» **Task directions**: Look for "mbind" in the listing below. Gather each line that contains it.

» **Dataset extract**:
Lemma turn_connect_tx e infos c d h i :
  (forall n, answer n = true) ->
  tk e = mkTalker infos c true false false false 1 false true ->
  talker_entity_id c = my_id e ->
  outputs e !! Z.to_nat (talker_unique_id c) = Some d -> has_client e d h ->
  infos !! Z.to_nat (talker_unique_id c) = Some i -> pair_of c ∉ connected_listeners i ->
  exists n, openavbAcmpSMTalker_turn answer e =
  Ok (tt, set_tk (talker_idle (<[Z.to_nat (talker_unique_id c) := set_waiting (Some (kept c i)) (joined c i)]> infos) c)
        (set_acmp_asked n (clock_asked e) (set_acmp_out (out e ++ [ChangeRequest h true]) e))).
Proof.
  intros Ha Et Hid Hd (k & g & st & Hk & Hg & Hcl) Hi Hp.
  destruct e as [me fast ins outs cf ot na nc sv sq tkv lsv]. cbn in *. subst tkv.
  unfold openavbAcmpSMTalker_turn. exec. rewrite bool_decide_true by done.
  unfold t_connect, openavbAcmpSMTalker_validTalkerUnique. exec. rewrite Hd. exec.
  unfold openavbAcmpSMTalker_connectTalker. exec. rewrite Hi, find_pair_None by done. exec. rewrite Ha. exec. rewrite Hd.
  unfold openavbAVDECCRunTalker, stream_of. exec. rewrite Hk. exec. rewrite Hg. exec. rewrite Hcl. cbn.
  unfold openavbAvdeccMsgSrvrChangeRequest. exec. rewrite Ha. exec.
  destruct (waiting_on_talker i); exec; [|rewrite Ha]; exec; eexists; rewrite list_insert_insert_eq; done.
Qed.

(** A usable configuration of a talker's stream. *)
Definition has_address (g : tl_cfg) : Prop := dest_valid g = true /\ dest_addr g <> zeros 6 /\ addr_valid g = true.

(** The reported stream is the only one of its kind among the outputs. *)
Lemma update_loop_finds sid g id d i response : has_address g ->
  forall fuel k e,
  waiting_on_talker i = Some response -> talkerStreamInfos (tk e) !! id = Some i -> outputs e !! id = Some d -> io_stream d = Some sid ->
  (forall k' d', (k' < id)%nat -> outputs e !! k' = Some d' -> io_stream d' <> Some sid) ->
  (k <= id)%nat -> (id < k + fuel)%nat ->
  update_loop fuel sid g k e =
  (let i := set_waiting None (set_ti_stream (cfg_stream_id g) (dest_addr g) (cfg_vlan_id g) i) in
   let r := set_count (ti_count i) (set_vlan (ti_vlan i) (set_stream (ti_stream_id i) (ti_dest_mac i) response)) in
   Ok (tt, put_frame CONNECT_TX_RESPONSE r STATUS_SUCCESS
     (set_outputs (<[id := set_acmp_info (flags r) (stream_id r) (stream_dest_mac r) (stream_vlan_id r) d]> (outputs e))
       (set_tk (set_infos (<[id := i]> (talkerStreamInfos (tk e))) (tk e)) e)))).
Proof.
  intros (Hv & Ha & Hav) fuel. induction fuel as [|fuel IH]; intros k e Hw Hi Hd Hs Ho Hk Hf; [lia|].
  cbn [update_loop]. rewrite run_get. destruct (decide (k = id)) as [->|Hne].
  - rewrite Hi, Hw, Hd, Hs. rewrite bool_decide_true by done. rewrite Hv. rewrite bool_decide_false by done. rewrite Hav. cbn [negb orb].
    rewrite run_put_talker, Nat2Z.id. exec. done.
  - assert (Hl : is_Some (talkerStreamInfos (tk e) !! k)).
    { apply lookup_lt_is_Some. apply lookup_lt_Some in Hi. lia. }
    destruct Hl as [i' ->]. destruct (waiting_on_talker i') as [r'|]; [|apply IH; (done || lia)].
    destruct (outputs e !! k) as [d'|] eqn:Hd'; [|apply IH; (done || lia)].
    rewrite bool_decide_false by (apply (Ho k); [lia|done]). apply IH; (done || lia).
Qed.

(** The connection a listener is told of. *)
Definition connection_of (c : acmp_cmd) : listener_info :=
  mkListenerInfo (talker_entity_id c) (talker_unique_id c) true (stream_id c) (stream_dest_mac c)
    (controller_entity_id c) (flags c) (stream_vlan_id c).

Definition listener_stream (h : Z) (i : listener_info) : acmp_out :=
  ListenerStream h (negb (Z.land (li_flags i) FLAG_CLASS_B =? 0)) (take 6 (li_stream_id i)) (be_val (drop 6 (li_stream_id i)))
    (li_dest_mac i) (li_vlan i).

Lemma find_inflight_last c l f : Forall (fun g => ~ same_inflight c g) l -> same_inflight c f ->
  openavbAcmpSMListener_findInflightNodeFromCommand c (l ++ [f]) = Some (length l).
Proof.
  intros Hl Hf. unfold openavbAcmpSMListener_findInflightNodeFromCommand.
  rewrite (proj2 (list_find_Some (same_inflight c) (l ++ [f]) (length l) f)); [done|].
  split_and!; [by rewrite lookup_app_r, Nat.sub_diag|done|].
  intros j y Hj Hlt. rewrite lookup_app_l in Hj by done. by eapply Forall_lookup_1 in Hl.
Qed.

Lemma delete_snoc {A} (l : list A) x : delete (length l) (l ++ [x]) = l.
Proof. induction l as [|y l IH]; cbn; [done|]. by f_equal. Qed.

(** The answer to the last command takes it out of flight and its number over. *)
Lemma answer_inflight_last c response mt st fl f e :
  inflight (ls e) = fl ++ [f] -> Forall (fun g => ~ same_inflight c g) fl -> same_inflight c f ->
  answer_inflight c response mt st e =
  Ok (tt, put_frame mt (set_sequence_id (original_sequence_id f) response) st (set_ls (set_inflight fl (ls e)) e)).
Proof.
  intros E Hl Hf. unfold answer_inflight. rewrite run_inflight, E, find_inflight_last by done. cbn [mbind option_bind].
  rewrite list_lookup_middle by done. cbv zeta iota. unfold openavbAcmpSMListener_removeInflight. rewrite run_assoc, run_inflight, E, find_inflight_last by done.
  rewrite delete_snoc. rewrite run_put_inflight. done.
Qed.

Context (Hlen : forall l, length (memcpy_down l) = length l).

(** The flags of the response: it says when the connection was saved. *)
Definition saves_connection (e : entity) (c : acmp_cmd) : bool := bFastConnectSupported e && (Z.land (flags c) FLAG_STREAMING_WAIT =? 0).

Definition saved_response (e : entity) (c : acmp_cmd) : acmp_cmd :=
  if saves_connection e c then set_flags_of (Z.lor (flags c) FLAG_SAVED_STATE) c else c.

(** What remembering a connection changes. *)
Lemma remember_connection_effect e c d h : has_client e d h -> inputs e !! Z.to_nat (listener_unique_id c) = Some d ->
  save_room MAX_SAVED_STATES (saves e) ->
  exists d' sv, remember_connection io memcpy_down c c e =
    Ok (saved_response e c, set_inputs (<[Z.to_nat (listener_unique_id c) := d']> (inputs e)) (set_saves sv e)) /\
    save_room MAX_SAVED_STATES sv /\ io_stream d' = io_stream d /\ acmp_stream_id d' = stream_id c /\ acmp_dest_addr d' = stream_dest_mac c.
Proof.
  intros (k & g & st & Hk & Hg & Hcl) Hd Hr. unfold remember_connection, saved_response. rewrite run_get_input, Hd.
  unfold stream_name, stream_of. rewrite Hk. rewrite !run_assoc, run_get, Hg. rewrite !run_ret. cbn [fmap option_fmap option_map].
  rewrite run_get. unfold saves_connection. destruct (bFastConnectSupported e) eqn:Hb; cbn [andb].
  2: { rewrite run_ret, run_put_input. eexists _, (saves e). split; [cbn; destruct e; done|done]. }
  destruct (Z.land (flags c) FLAG_STREAMING_WAIT =? 0) eqn:Hw.
  2: { rewrite run_ret, run_put_input. eexists _, (saves e). split; [cbn; destruct e; done|done]. }
  unfold on_saves. rewrite !run_assoc, run_get.
  pose proof (save_bounded io memcpy_down Hlen (fun _ => False)
    (mkSaved (friendly_name g) (saved_flags c) (talker_unique_id c) (talker_entity_id c) (controller_entity_id c)) _ Hr) as Hs.
  apply wp_returns in Hs as (b & sv & Hs & -> & Hr').
  rewrite run_assoc. unfold lift at 1. unfold mbind at 1, M_bind at 1. rewrite Hs. exec.
  eexists _, sv. split; [destruct e; cbn in *; done|]. by destruct (fast_connect_status d).
Qed.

» **Reply**:
  intros E Hl Hf. unfold answer_inflight. rewrite run_inflight, E, find_inflight_last by done. cbn [mbind option_bind].
  rewrite run_assoc. unfold lift at 1. unfold mbind at 1, M_bind at 1. rewrite Hs. exec.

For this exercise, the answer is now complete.